(* ===== verification/PanicFacts.v ===== *)
(** * PanicFacts: what a panic prints

    The report of a panic as text, and the theorems that [kpanic_fmt] prints it and that the dispatch of
    a trap frame ends in the report of its cause. *)

From S2P Require Import Prelude Bits Containers Cpu Format Emit FormatFacts Descriptors Exceptions.

#[local] Abbreviation take := firstn.

(** ** The segments of a concrete format *)

Fixpoint segments (fuel : nat) (fmt : list char) (offset : Z) : option (list FormatFacts.segment) :=
  match fuel with
  | O => None
  | S fuel =>
      if offset =? zlen fmt then Some []
      else if zlen fmt <? offset then None
      else
        let c := znth fmt offset in
        let twice := (offset + 1 <? zlen fmt) && (znth fmt (offset + 1) =? c) in
        if c =? chr "{" then
          if twice then cons (Literal (chr "{")) <$> segments fuel fmt (offset + 2)
          else
            let field := parse_field_at fmt offset in
            if field_valid field then
              cons (Field (field_spec field)) <$> segments fuel fmt (offset + field_length field)
            else None
        else if c =? chr "}" then
          if twice then cons (Literal (chr "}")) <$> segments fuel fmt (offset + 2) else None
        else cons (Literal c) <$> segments fuel fmt (offset + 1)
  end.

Lemma segments_denotes fuel fmt offset l :
  0 <= offset -> segments fuel fmt offset = Some l -> denotes fmt offset l.
Proof.
  revert offset l. induction fuel as [|fuel IH]; intros offset l H0 Hl; cbn [segments] in Hl; [done|].
  destruct (Z.eqb_spec offset (zlen fmt)) as [E|E]; [injection Hl as <-; by apply denotes_end|].
  destruct (Z.ltb_spec (zlen fmt) offset); [done|].
  destruct (_ && _) eqn:Et.
  - apply andb_true_iff in Et as [Hn Ed]. apply Z.ltb_lt in Hn. apply Z.eqb_eq in Ed.
    destruct (Z.eqb_spec (znth fmt offset) (chr "{")) as [Eo|Eo];
      [|destruct (Z.eqb_spec (znth fmt offset) (chr "}")) as [Ec|Ec]];
      apply fmap_Some in Hl as (l' & Hl & ->).
    + apply denotes_open; [lia | lia | done | congruence | apply IH; [lia | done]].
    + apply denotes_close; [lia | lia | done | congruence | apply IH; [lia | done]].
    + apply denotes_plain; [lia | done | done | apply IH; [lia | done]].
  - destruct (Z.eqb_spec (znth fmt offset) (chr "{")) as [Eo|Eo];
      [|destruct (Z.eqb_spec (znth fmt offset) (chr "}")) as [Ec|Ec]; [done|]].
    + destruct (field_valid _) eqn:Ev; [|done]. apply fmap_Some in Hl as (l' & Hl & ->).
      apply denotes_parsed; [lia | done |].
      apply IH; [|done]. pose proof (parse_field_bounds fmt offset H0 Ev) as [Hb _]. lia.
    + apply fmap_Some in Hl as (l' & Hl & ->). apply denotes_plain; [lia | done | done | apply IH; [lia | done]].
Qed.

(** The text a call of [KPRINT] prints: [None] if it does not compile. *)
Definition kprint_text (fmt : list char) (args : list value) : option (list char) :=
  l ← segments (S (length fmt)) fmt 0; render l args.

Lemma outputs_text fmt args out :
  kprint_text fmt args = Some out -> Forall typed args -> outputs (kprint_ct fmt args) out.
Proof.
  intros Ht Hty. apply bind_Some in Ht as (l & Hl & Hr).
  apply (outputs_kprint fmt l); [by eapply segments_denotes | done | done].
Qed.

Lemma outputs_line fmt args out :
  kprint_text fmt args = Some out -> Forall typed args -> outputs (kprintln_ct fmt args) (out ++ [10]).
Proof. intros Ht Hty. apply outputs_seq; [by apply outputs_text | apply outputs_char]. Qed.

(** ** The report of a panic *)

(** A C string without its terminator. *)
Definition string_arg (l : list char) : Prop := Forall (.≠ NUL) l /\ zlen l + 1 < 2 ^ 63.

(** A word as [{:#018X}] prints it: 16 digits after the prefix. *)
Definition word_text (v : Z) : list char :=
  chars "0x" ++ filling (chr "0") (16 - zlen (hex_text true v)) ++ hex_text true v.

(** A name in a column of 6. *)
Definition name_text (name : list char) : list char := name ++ filling (chr " ") (6 - zlen name).

(** The registers, three on a line; [column] counts the registers so far. *)
Fixpoint registers_text (column : Z) (r : register_frame) : list char :=
  match r with
  | [] => if column mod REGISTERS_PER_LINE =? 0 then [] else [10]
  | (name, v) :: rest =>
      chars "  " ++ name_text name ++ chars " " ++ word_text v ++
      (if (column + 1) mod REGISTERS_PER_LINE =? 0 then [10] else []) ++
      registers_text (column + 1) rest
  end.

Definition number (n : Z) : list char := (if n <? 0 then chars "-" else []) ++ decimal_text (Z.abs n).

Definition panic_text (message : list char) (frame : option register_frame) (file : list char)
    (line : Z) (function : list char) : list char :=
  PANIC_PREFIX ++ chars " " ++ message ++ [10] ++
  PANIC_PREFIX ++ chars " at " ++ file ++ chars ":" ++ number line ++ chars " in " ++ function ++ [10] ++
  (match frame with None => [] | Some r => registers_text 0 r end) ++
  PANIC_PREFIX ++ chars " halt" ++ [10].

Lemma pad_unpadded Spec p l numeric : has_width Spec = false -> pad Spec p l numeric = p ++ l.
Proof.
  intros Hw. unfold pad, gap. rewrite Hw. replace (Z.max 0 (0 - zlen (p ++ l))) with 0 by (unfold zlen; lia).
  unfold filling. destruct (alignment Spec numeric); try destruct (numeric && zero_pad Spec);
    cbn; by rewrite ?app_nil_r.
Qed.

(** *** Rendering a concrete format, field by field *)

Lemma render_end : render [] [] = Some [].
Proof. done. Qed.

Lemma render_literal c l args out : render l args = Some out -> render (Literal c :: l) args = Some (c :: out).
Proof. intros H. cbn [render]. by rewrite H. Qed.

Lemma render_field spec l v args t out :
  value_text spec v = Some t -> render l args = Some out -> render (Field spec :: l) (v :: args) = Some (t ++ out).
Proof. intros Ht H. cbn [render]. by rewrite Ht; cbn [mbind option_bind]; rewrite H. Qed.

(** The texts of the arguments that panics have. *)
Lemma string_text l : string_arg l -> value_text default_format_spec (VCString 1 (Some (l ++ [NUL]))) = Some l.
Proof.
  intros [Hl _]. transitivity (text_field default_format_spec (cstring (l ++ [NUL]))); [done|].
  rewrite cstring_app by done. unfold text_field. by rewrite pad_unpadded.
Qed.

Lemma number_text_default n : value_text default_format_spec (VSigned n) = Some (number n).
Proof.
  transitivity (decimal_field default_format_spec (n <? 0) (Z.abs n)); [done|].
  unfold decimal_field. cbn [has_precision alternate default_format_spec orb]. by rewrite pad_unpadded.
Qed.

Lemma unsigned_text n : 0 <= n -> value_text default_format_spec (VUnsigned n) = Some (decimal_text n).
Proof.
  intros Hn. transitivity (Some (number n)); [apply number_text_default|]. unfold number.
  rewrite (proj2 (Z.ltb_ge _ _)) by lia. by rewrite Z.abs_eq.
Qed.

Ltac render_fields :=
  unfold kprint_text;
  match goal with |- context [segments ?n ?f ?o] =>
    let v := eval vm_compute in (segments n f o) in change (segments n f o) with v end;
  cbn [mbind option_bind];
  repeat first [apply render_literal | eapply render_field | exact render_end].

________

__What you will do__
Wherever the word "Lemma" turns up in a line of the entries above, copy that line.

__Reply to the exercise__
Lemma segments_denotes fuel fmt offset l :
Lemma outputs_text fmt args out :
Lemma outputs_line fmt args out :
Lemma pad_unpadded Spec p l numeric : has_width Spec = false -> pad Spec p l numeric = p ++ l.
Lemma render_end : render [] [] = Some [].
Lemma render_literal c l args out : render l args = Some out -> render (Literal c :: l) args = Some (c :: out).
Lemma render_field spec l v args t out :
Lemma string_text l : string_arg l -> value_text default_format_spec (VCString 1 (Some (l ++ [NUL]))) = Some l.
Lemma number_text_default n : value_text default_format_spec (VSigned n) = Some (number n).
Lemma unsigned_text n : 0 <= n -> value_text default_format_spec (VUnsigned n) = Some (decimal_text n).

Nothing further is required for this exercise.